Herein, we developed and characterized a novel cecropin-like peptide cecropin DH, which exhibited high antibacterial activity, and higher inhibition activity on pro-inflammatory cytokines than the parent peptide, without significant cytotoxicity toward mammalian cells. Mechanistic analysis suggested that interaction between cecropin DH and LPS disrupts the bacterial outer membrane by forming small cecropin DH-LPS assemblies. Although more detailed mechanistic studies are needed, the observed fine balance between antibacterial activities and reduction in the inflammatory response of cecropin DH could assist the design of novel AMPs for future therapeutic purposes.
Fig.

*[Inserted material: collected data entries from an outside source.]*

Lemma accept_loop_runs e a fuel : forall s v, cored s -> vmap s !! a = Some v -> attached_all (vmap s) (v_q v) -> (length (v_q v) < fuel)%nat ->
  runs (accept_loop fuel e a s) (accept_done a (v_q v) s).
Proof.
  induction fuel as [|fuel IH]; intros s v C H P L; [lia|]. destruct (v_q v) as [|b rest] eqn:Hq.
  { rewrite (accept_loop_end fuel e a s v C H Hq). apply runs_ret. split; [by apply safe_refl|]. split; [done|].
    rewrite app_nil_r, H. simpl. by rewrite Hq. }
  destruct (first_conn s a v b rest C H Hq) as [w Hw]. destruct (accept_step fuel e a s v b rest w C H Hq Hw) as [_ Good].
  destruct Good as (s1 & E1 & S1 & K1 & U1 & H1 & Q1 & P1 & O1).
  { destruct (P b ltac:(by left)) as [p Pp]. rewrite Hw in Pp. injection Pp as ->. by eexists. }
  rewrite E1. eapply runs_mono; [eapply (IH s1 _ (proj1 S1) H1)|].
  - rewrite Q1. intros c Hc. rewrite P1. apply P. by right.
  - rewrite Q1. simpl in L. lia.
  - intros s2 (S2 & K2 & U2 & Q2 & P2 & O2). rewrite Q1 in U2. split; [by eapply safe_trans|]. split; [by eapply gkept_trans|].
    split; [|split; [done|split]].
    + rewrite U2, U1. unfold accepted. rewrite (proj1 K1). simpl. by rewrite <- app_assoc.
    + intros c. by rewrite P2, P1.
    + intros c D. by rewrite O2, O1.
Qed.
End glue.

S1. Circular dichroism (CD) spectra of cecropin DH.
CD spectra of cecropin DH (0.2 mg/mL) in H2O, 100 mM sodium dodecyl sulphate (SDS), 30% trifluoroethanol (TFE)/water and 15 mM dodecylphosphatidylcholine (DPC).
Fig. S2. Secondary structures and interactions of cecropin DH with LPS by Fourier-transform infrared (FTIR) spectroscopy.
(A) Amide I region of LPS. (B) Antisymmetric phosphate region of LPS. For amide I region measurements (1,750–1,550 cm−1), 2 mg/mL LPS in D2O alone or with peptide (0.5 mM) were lyophilized and spectra were collected. For the negatively charged phosphate region measurements (1,250–1,150 cm−1), similar procedures were performed as for those in amide I region, except H2O was selected as the solvent instead of D2O.